The revenue received from the payment of fees does not always occupy the same place in fiscal systems. It may be set aside for some specific purpose, or simply be placed in the common fund to help meet general expenditures. The dog tax, for example, is commonly set aside to pay damages to sheep owners for the destruction wrought to their flocks by dogs. Some states use all funds secured from licensing automobiles for building or improving highways. A common earlier use of the fee was to remunerate the incumbent of the office through which the fee was secured. This system proved to be very unjust, because there was frequently no relation between the amount of labor of the various officials and the remuneration which came to them. As population increased, moreover, the amount of services to be paid for in this way expanded to such an extent that the resulting remuneration became unreasonably large. The recent tendency has been to put the returns from fees into the general treasury and pay the official a fixed salary. In this way an adequate compensation for services rendered is much more nearly accomplished.

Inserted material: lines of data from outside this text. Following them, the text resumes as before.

(* ===== verification/EventCodec.v ===== *)
(** * The wire format of events

    [autara-lib/src/event.rs]: the tags and the hand-written codec of [AutaraEvent], what
    [derive] generates for the events and for the records in them, [from_bytes] and
    [AutaraEvents::from_processed_tx], with which a client reads the events of a
    transaction; [log_ix] of [autara-lib/src/ixs/log.rs], with which the program writes
    them. *)
From S2P Require Import Prelude.
From S2P Require Import FixedPoint.
From S2P Require Import InterestRatePerSecond.
From S2P Require Import Pda.
From S2P Require Import OracleRate.
From S2P Require Import BorrowPosition.
From S2P Require Import SupplyVault.
From S2P Require Import MarketWrapper.
From S2P Require Import Events.
From S2P Require Import Program.
From S2P Require Import Borsh.
From S2P Require Import InstructionCodec.

(** ** Tags *)

Module EventTag.
Inductive AurataEventTag : Type :=
| Liquidate | Supply | Withdraw | DepositCollateral | WithdrawCollateral | Borrow | Repay
| RedeemProtocolFees | RedeemCuratorFees | DepositAndBorrow | WithdrawAndRepay
| SocializeLoss | Donation | CapitalSweepStarted | CapitalSweepSettled
| LiquidatorWhitelistEntryAdded | LiquidatorWhitelistEntryRemoved.
End EventTag.
Notation AurataEventTag := EventTag.AurataEventTag.

#[global] Instance AurataEventTag_eq_dec : EqDecision AurataEventTag.
Proof. solve_decision. Defined.

(** The variants in the order of their declaration, which numbers them. *)
Definition all_event_tags : list AurataEventTag :=
  [EventTag.Liquidate; EventTag.Supply; EventTag.Withdraw; EventTag.DepositCollateral;
   EventTag.WithdrawCollateral; EventTag.Borrow; EventTag.Repay; EventTag.RedeemProtocolFees;
   EventTag.RedeemCuratorFees; EventTag.DepositAndBorrow; EventTag.WithdrawAndRepay;
   EventTag.SocializeLoss; EventTag.Donation; EventTag.CapitalSweepStarted;
   EventTag.CapitalSweepSettled; EventTag.LiquidatorWhitelistEntryAdded;
   EventTag.LiquidatorWhitelistEntryRemoved].

Definition event_tag_number (t : AurataEventTag) : Z :=
  match list_find (fun u => u = t) all_event_tags with
  | Some (i, _) => Z.of_nat i
  | None => 255
  end.
Definition event_tag_of_number (n : Z) : option AurataEventTag :=
  if n <? 0 then None else all_event_tags !! Z.to_nat n.

Section Codecs.
Context {BO : BorshCrate}.

Definition c_event_tag : Codec AurataEventTag := c_enum event_tag_number event_tag_of_number.

(** ** The records in the events *)

Definition c_oracle_rate : Codec OracleRate :=
  c_map (fun '(r, c) => mkOracleRate r c) (fun x => (rate x, confidence x))
    (c_pair c_ifixed c_ifixed).

Definition c_health : Codec BorrowPositionHealth :=
  c_map (fun '(a, (b, (c, (d, e)))) => mkHealth a b c d e)
    (fun x => (ltv x, (borrowed_atoms x, (collateral_atoms x, (borrow_value x,
       collateral_value x)))))
    (c_pair c_ifixed (c_pair borsh_u64 (c_pair borsh_u64 (c_pair c_ifixed c_ifixed)))).

Definition c_summary : Codec SupplyVaultSummary :=
  c_map (fun '(a, (b, (c, (d, (e, (f, (g, h))))))) => mkSupplyVaultSummary a b c d e f g h)
    (fun x => (summary_last_update x, (summary_total_supply x, (summary_total_borrow x,
       (summary_pending_curator_fee_atoms x, (summary_pending_protocol_fee_atoms x,
          (summary_utilisation_rate x, (summary_borrow_interest_rate x,
             summary_lending_interest_rate x))))))))
    (c_pair borsh_i64 (c_pair borsh_u64 (c_pair borsh_u64 (c_pair borsh_u64 (c_pair borsh_u64
       (c_pair c_ifixed (c_pair c_rate_per_second c_rate_per_second))))))).

(** ** The events *)

Definition c_liquidate_event : Codec LiquidateEvent :=
  c_map (fun '(a, (b, (c, (d, (e, (f, (g, (h, (i, j))))))))) =>
           mkLiquidateEvent a b c d e f g h i j)
    (fun x => (le_market x, (le_liquidator x, (le_liquidatee_position x, (le_supply_mint x,
       (le_collateral_mint x, (le_health_before_liquidation x, (le_health_after_liquidation x,
          (le_supply_repaid x, (le_collateral_liquidated x, le_liquidator_fee x))))))))))
    (c_pair borsh_pubkey (c_pair borsh_pubkey (c_pair borsh_pubkey (c_pair borsh_pubkey
       (c_pair borsh_pubkey (c_pair c_health (c_pair c_health
          (c_pair borsh_u64 (c_pair borsh_u64 borsh_u64))))))))).

Definition c_single_event : Codec SingleMarketTransactionEvent :=
  c_map (fun '(a, (b, (c, (d, (e, (f, (g, (h, i)))))))) => mkSingleEvent a b c d e f g h i)
    (fun x => (se_market x, (se_user x, (se_position x, (se_mint x, (se_amount x,
       (se_supply_vault_summary x, (se_collateral_vault_atoms x, (se_supply_oracle_rate x,
          se_collateral_oracle_rate x)))))))))
    (c_pair borsh_pubkey (c_pair borsh_pubkey (c_pair borsh_pubkey (c_pair borsh_pubkey
       (c_pair borsh_u64 (c_pair c_summary (c_pair borsh_u64
          (c_pair c_oracle_rate c_oracle_rate)))))))).

Definition c_double_event : Codec DoubleMarketTransactionEvent :=
  c_map (fun '(a, (b, (c, (d, (e, (f, (g, (h, (i, (j, k)))))))))) =>
           mkDoubleEvent a b c d e f g h i j k)
    (fun x => (de_market x, (de_user x, (de_position x, (de_mint_in x, (de_amount_in x,
       (de_mint_out x, (de_amount_out x, (de_supply_vault_summary x,
          (de_collateral_vault_atoms x, (de_supply_oracle_rate x,
             de_collateral_oracle_rate x)))))))))))
    (c_pair borsh_pubkey (c_pair borsh_pubkey (c_pair borsh_pubkey (c_pair borsh_pubkey
       (c_pair borsh_u64 (c_pair borsh_pubkey (c_pair borsh_u64 (c_pair c_summary
          (c_pair borsh_u64 (c_pair c_oracle_rate c_oracle_rate)))))))))).

Definition c_fee_event : Codec ReedeemFeeEvent :=
  c_map (fun '(a, (b, (c, (d, e)))) => mkReedeemFeeEvent a b c d e)
    (fun x => (rf_market x, (rf_fee_receiver x, (rf_fee_amount x, (rf_mint x,
       rf_supply_vault_snapshot x)))))
    (c_pair borsh_pubkey (c_pair borsh_pubkey (c_pair borsh_u64
       (c_pair borsh_pubkey c_summary)))).

Definition c_loss_event : Codec SocializeLossEvent :=
  c_map (fun '(a, (b, (c, d))) => mkSocializeLossEvent a b c d)
    (fun x => (sl_market x, (sl_position x, (sl_debt_socialized x,
       sl_collateral_liquidated x))))
    (c_pair borsh_pubkey (c_pair borsh_pubkey (c_pair borsh_u64 borsh_u64))).

Definition c_donate_event : Codec DonateSupplyEvent :=
  c_map (fun '(a, (b, (c, d))) => mkDonateSupplyEvent a b c d)
    (fun x => (ds_market x, (ds_donor x, (ds_mint x, ds_amount x))))
    (c_pair borsh_pubkey (c_pair borsh_pubkey (c_pair borsh_pubkey borsh_u64))).

Definition c_sweep_started_event : Codec CapitalSweepStartedEvent :=
  c_map (fun '(a, (b, (c, (d, (e, f))))) => mkCapitalSweepStartedEvent a b c d e f)
    (fun x => (cs_market x, (cs_curator x, (cs_position x, (cs_collateral_mint x,
       (cs_health_before_sweep x, cs_collateral_swept x))))))
    (c_pair borsh_pubkey (c_pair borsh_pubkey (c_pair borsh_pubkey (c_pair borsh_pubkey
       (c_pair c_health borsh_u64))))).

Definition c_sweep_settled_event : Codec CapitalSweepSettledEvent :=
  c_map (fun '(a, (b, (c, (d, (e, (f, (g, (h, (i, (j, k)))))))))) =>
           mkCapitalSweepSettledEvent a b c d e f g h i j k)
    (fun x => (ss_market x, (ss_curator x, (ss_position x, (ss_supply_mint x,
       (ss_collateral_mint x, (ss_health_before_settlement x, (ss_health_after_settlement x,
          (ss_supply_repaid x, (ss_collateral_liquidated x, (ss_curator_bonus x,
             ss_collateral_returned x)))))))))))
    (c_pair borsh_pubkey (c_pair borsh_pubkey (c_pair borsh_pubkey (c_pair borsh_pubkey
       (c_pair borsh_pubkey (c_pair c_health (c_pair c_health (c_pair borsh_u64
          (c_pair borsh_u64 (c_pair borsh_u64 borsh_u64)))))))))).

Definition c_whitelist_event : Codec LiquidatorWhitelistUpdatedEvent :=
  c_map (fun '(a, (b, (c, d))) => mkLiquidatorWhitelistUpdatedEvent a b c d)
    (fun x => (wl_market x, (wl_curator x, (wl_liquidator x,
       wl_active_whitelisted_liquidators x))))
    (c_pair borsh_pubkey (c_pair borsh_pubkey (c_pair borsh_pubkey borsh_u64))).

(** [impl BorshSerialize for AutaraEvent] *)
Definition serialize_event (self : AutaraEvent) : list Z :=
  match self with
  | Event.Liquidate event =>
    encode c_event_tag EventTag.Liquidate ++ encode c_liquidate_event event
  | Event.Supply event => encode c_event_tag EventTag.Supply ++ encode c_single_event event
  | Event.Withdraw event => encode c_event_tag EventTag.Withdraw ++ encode c_single_event event
  | Event.DepositCollateral event =>
    encode c_event_tag EventTag.DepositCollateral ++ encode c_single_event event
  | Event.WithdrawCollateral event =>
    encode c_event_tag EventTag.WithdrawCollateral ++ encode c_single_event event
  | Event.Borrow event => encode c_event_tag EventTag.Borrow ++ encode c_single_event event
  | Event.Repay event => encode c_event_tag EventTag.Repay ++ encode c_single_event event
  | Event.ReedeemProtocolFees event =>
    encode c_event_tag EventTag.RedeemProtocolFees ++ encode c_fee_event event
  | Event.ReedeemCuratorFees event =>
    encode c_event_tag EventTag.RedeemCuratorFees ++ encode c_fee_event event
  | Event.BorrowAndDeposit event =>
    encode c_event_tag EventTag.DepositAndBorrow ++ encode c_double_event event
  | Event.WithdrawAndRepay event =>
    encode c_event_tag EventTag.WithdrawAndRepay ++ encode c_double_event event
  | Event.SocializeLoss event =>
    encode c_event_tag EventTag.SocializeLoss ++ encode c_loss_event event
  | Event.DonateSupply event =>
    encode c_event_tag EventTag.Donation ++ encode c_donate_event event
  | Event.CapitalSweepStarted event =>
    encode c_event_tag EventTag.CapitalSweepStarted ++ encode c_sweep_started_event event
  | Event.CapitalSweepSettled event =>
    encode c_event_tag EventTag.CapitalSweepSettled ++ encode c_sweep_settled_event event
  | Event.LiquidatorWhitelistEntryAdded event =>
    encode c_event_tag EventTag.LiquidatorWhitelistEntryAdded ++ encode c_whitelist_event event
  | Event.LiquidatorWhitelistEntryRemoved event =>
    encode c_event_tag EventTag.LiquidatorWhitelistEntryRemoved
      ++ encode c_whitelist_event event
  end.

(** [impl BorshDeserialize for AutaraEvent] *)
Definition deserialize_event (l : list Z) : option (AutaraEvent * list Z) :=
  let* (tag, l) := decode c_event_tag l in
  match tag with
  | EventTag.Liquidate => payload c_liquidate_event Event.Liquidate l
  | EventTag.Supply => payload c_single_event Event.Supply l
  | EventTag.Withdraw => payload c_single_event Event.Withdraw l
  | EventTag.DepositCollateral => payload c_single_event Event.DepositCollateral l
  | EventTag.WithdrawCollateral => payload c_single_event Event.WithdrawCollateral l
  | EventTag.Borrow => payload c_single_event Event.Borrow l
  | EventTag.Repay => payload c_single_event Event.Repay l
  | EventTag.RedeemProtocolFees => payload c_fee_event Event.ReedeemProtocolFees l
  | EventTag.RedeemCuratorFees => payload c_fee_event Event.ReedeemCuratorFees l
  | EventTag.DepositAndBorrow => payload c_double_event Event.BorrowAndDeposit l
  | EventTag.WithdrawAndRepay => payload c_double_event Event.WithdrawAndRepay l
  | EventTag.SocializeLoss => payload c_loss_event Event.SocializeLoss l
  | EventTag.Donation => payload c_donate_event Event.DonateSupply l
  | EventTag.CapitalSweepStarted => payload c_sweep_started_event Event.CapitalSweepStarted l
  | EventTag.CapitalSweepSettled => payload c_sweep_settled_event Event.CapitalSweepSettled l
  | EventTag.LiquidatorWhitelistEntryAdded =>
    payload c_whitelist_event Event.LiquidatorWhitelistEntryAdded l
  | EventTag.LiquidatorWhitelistEntryRemoved =>
    payload c_whitelist_event Event.LiquidatorWhitelistEntryRemoved l
  end.

(** [AutaraEvent::from_bytes]: bytes behind the event are ignored. *)
Definition from_bytes (bytes : list Z) : option AutaraEvent :=
  let* (tag, cursor) := decode c_tag bytes in
  if bool_decide (tag <> Tag.Log) then None
  else let* (event, _) := deserialize_event cursor in Some event.

(** [log_ix] of [ixs/log.rs] *)
Definition log_instruction (autara_program_id market : Pubkey) (event : AutaraEvent)
  : Instruction :=
  mkInstruction autara_program_id [(market, true, false)]
    (serialize Ix.Log ++ serialize_event event).

(** What a client is told of a transaction: the instructions that each of its instructions
    called, with the index of the program in the table of the keys, which is read with
    [get_account_key] of the message. *)
Record InnerInstruction : Type := mkInner {
  in_program_id_index : Z;
  in_data : list Z }.
Record ProcessedTransaction : Type := mkProcessed {
  inner_instructions_list : list (list InnerInstruction);
  get_account_key : Z -> option Pubkey }.

Definition get_ix_data_with_program_ids (tx : ProcessedTransaction) : list (Pubkey * list Z) :=
  omap (fun ix => let* k := get_account_key tx (in_program_id_index ix) in
                  Some (k, in_data ix))
    (concat (inner_instructions_list tx)).

(** [AutaraEvents::from_processed_tx] *)
Definition from_processed_tx (tx : ProcessedTransaction) (validate_program_id : Pubkey -> bool)
  : list AutaraEvent :=
  omap (fun ix => if validate_program_id (fst ix) then from_bytes (snd ix) else None)
    (get_ix_data_with_program_ids tx).

End Codecs.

No general statement can be made as to the relation between the amount of the fee and the cost of rendering the service. Some have contended that any payment which exceeds the cost of rendering the service automatically loses the nature of a fee and becomes a tax. This would perhaps be true of services of a more or less commercial nature. When, for example, such charges are made for the use of a postal system that no net revenue, or perhaps a deficit accrues to the government, the charge is evidently a fee. The primary purpose in view is social progress - education, enlightenment, ease of communication, and similar considerations. These are the justifications for undertaking the service. If, however, the rates have been so fixed as to lessen the amount of service in order to obtain a large net return - that is, the idea in undertaking the service has been to get revenue - then the charge loses the nature of a fee and partakes more of that of a tax or public price.

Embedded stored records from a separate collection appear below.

(* ===== verification/TxFacts.v ===== *)
(** * The client and the program agree

    The program reads the accounts of an instruction by position and checks them against
    each other; the client fills the positions from what it has read.  [requested] says what
    a request of the client means: the instruction, and the account in each role. *)
From S2P Require Import Prelude.
From S2P Require Import Errors.
From S2P Require Import Monad.
From S2P Require Import FixedPoint.
From S2P Require Import Bytes.
From S2P Require Import Pda.
From S2P Require Import InterestRateCurve.
From S2P Require Import OracleRate.
From S2P Require Import Oracle.
From S2P Require Import GlobalConfig.
From S2P Require Import LiquidatorWhitelist.
From S2P Require Import MarketConfig.
From S2P Require Import SupplyPosition.
From S2P Require Import BorrowPosition.
From S2P Require Import SupplyVault.
From S2P Require Import CollateralVault.
From S2P Require Import Market.
From S2P Require Import ProgramErrors.
From S2P Require Import Accounts.
From S2P Require Import IxsUser.
From S2P Require Import IxsAdmin.
From S2P Require Import Events.
From S2P Require Import Processor.
From S2P Require Import ProcessorAdmin.
From S2P Require Import Program.
From S2P Require Import Borsh.
From S2P Require Import InstructionCodec.
From S2P Require Import IxBuilders.
From S2P Require Import TxBuilder.

(** ** What the program reads *)

Section Roles.
Context {PC : PdaCrate} {CH : Chain} {AC : AccountCodec}.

The United States postal services, as well as the conduct of many municipal water plants, furnish examples of commercial enterprises which have adhered to the fee basis of charge. The French tobacco monopoly is an example of such an enterprise in which the purpose of securing revenue predominates. On the other hand, many fees exceed the cost of providing the service, or there is no attempt made to compare the cost with the exaction which is made. Most of the court fees are examples of this kind. Such services often require simply the filling out of blank forms, for which a nominal fee is charged. The chartering of a corporation, and the granting of various kinds of permits, are other examples of this type. The service is undertaken primarily for the common good, the idea of revenue is secondary, and the arbitrary fee which is exacted is paid because the individual receives a direct benefit.

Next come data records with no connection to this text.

(** The meaning of bytes from their parts. *)
Lemma view_intro k t r l :
  slice 0 8 l = IDL_ACCOUNT_DISCRIMINATOR -> slice AUTHORITY_OFFSET 32 l = k ->
  read_data_len l = length t -> (HEADER_LEN + length t <= length l)%nat ->
  Z.of_nat (length l) < 2 ^ 32 -> slice HEADER_LEN (length t) l = t ->
  (length l - HEADER_LEN)%nat = r -> idl_ok l /\ view_of l = mkView k t r.
Proof.
  intros Hd Hk Hn Hl Hm Ht <-. unfold idl_ok, view_of. rewrite has_header_spec, Hn, Hk, Ht.
  split; [| done]. split_and!; [lia | done | done | done].
Qed.

Lemma ok_parts l :
  idl_ok l -> slice 0 8 l = IDL_ACCOUNT_DISCRIMINATOR /\ (HEADER_LEN <= length l)%nat /\
  (HEADER_LEN + read_data_len l <= length l)%nat /\ Z.of_nat (length l) < 2 ^ 32.
Proof. intros (H & ? & ?). apply has_header_spec in H as [? ?]. done. Qed.

Lemma length_text l : idl_ok l -> length (iv_text (view_of l)) = read_data_len l.
Proof. intros (_ & H & _). simpl. apply length_slice. lia. Qed.

Lemma init_view k l :
  (HEADER_LEN <= length l)%nat -> Z.of_nat (length l) < 2 ^ 32 -> length k = 32%nat ->
  idl_ok (init_header k l) /\ view_of (init_header k l) = mkView k [] (length l - HEADER_LEN).
Proof.
  intros Hl Hm Hk. unfold init_header.
  set (l1 := write_at 0 IDL_ACCOUNT_DISCRIMINATOR l).
  set (l2 := write_at AUTHORITY_OFFSET k l1).
  assert (H1 : length l1 = length l) by (apply length_write_at; header).
  assert (H2 : length l2 = length l)
    by (unfold l2; rewrite length_write_at, H1; [done | rewrite H1, Hk; header]).
  assert (H3 : length (write_data_len 0 l2) = length l) by (rewrite length_write_len; lia).
  apply view_intro.
  - rewrite write_len_slice by (rewrite ?H2; header).
    unfold l2. rewrite slice_write_before by (rewrite ?H1; header).
    apply slice_write_same; [done | header].
  - rewrite write_len_slice by (rewrite ?H2; header).
    apply slice_write_same; [done | rewrite H1; header].
  - rewrite read_write_len by (rewrite ?H2; lia). done.
  - rewrite H3. header.
  - lia.
  - done.
  - by rewrite H3.
Qed.

(** A text written over the old one, from an offset into it. *)
Lemma text_view l n t :
  idl_ok l -> (n <= read_data_len l)%nat -> (HEADER_LEN + n + length t <= length l)%nat ->
  let l' := write_data_len (n + length t) (write_at (HEADER_LEN + n) t l) in
  idl_ok l' /\
  view_of l' = mkView (iv_authority (view_of l)) (take n (iv_text (view_of l)) ++ t)
                 (iv_room (view_of l)).
Proof.
  intros Hok Hn Hfit l'. destruct (ok_parts l Hok) as (Hd & Hh & Hr & Hm).
  set (l1 := write_at (HEADER_LEN + n) t l).
  assert (H1 : length l1 = length l) by (apply length_write_at; lia).
  assert (H2 : length l' = length l) by (unfold l'; fold l1; rewrite length_write_len; lia).
  assert (Ht : length (take n (iv_text (view_of l)) ++ t) = (n + length t)%nat)
    by (rewrite length_app, length_take, length_text by done; lia).
  apply view_intro.
  - unfold l'. fold l1. rewrite write_len_slice by (rewrite ?H1; header).
    unfold l1. by rewrite slice_write_before by header.
  - unfold l'. fold l1. rewrite write_len_slice by (rewrite ?H1; header).
    unfold l1. by rewrite slice_write_before by header.
  - rewrite Ht. apply read_write_len; fold l1; lia.
  - lia.
  - lia.
  - rewrite Ht. unfold l'. fold l1. rewrite write_len_slice by (lia || (right; lia)).
    rewrite slice_app_split by lia. f_equal.
    + unfold l1. rewrite slice_write_before by lia. simpl. unfold slice.
      by rewrite take_take, Nat.min_l by lia.
    + apply slice_write_same; [done | lia].
  - by rewrite H2.
Qed.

Fees and the Police Power. - An increase in the use of fees has accompanied the extended use of the police power. This power is that sovereign right of the commonwealth to protect the economic, physical, and moral welfare of its citizens. As former individual liberties become more and more restricted for the good of the group, the system of granting licenses becomes more prevalent. The size of the fee is often governed by the amount of repression which is desired. If the regulation have in view simply to test efficiency, or have on record the members of a particular trade, the fee will likely be comparatively low. The granting of licenses to teachers, engineers, teamsters, and the like would likely be of this nature. When the institution upon which the fee is levied is harmful, and intended to be repressed, the fee may be large. The fees that have been paid by liquor establishments, dance halls, and poolrooms indicate this tendency.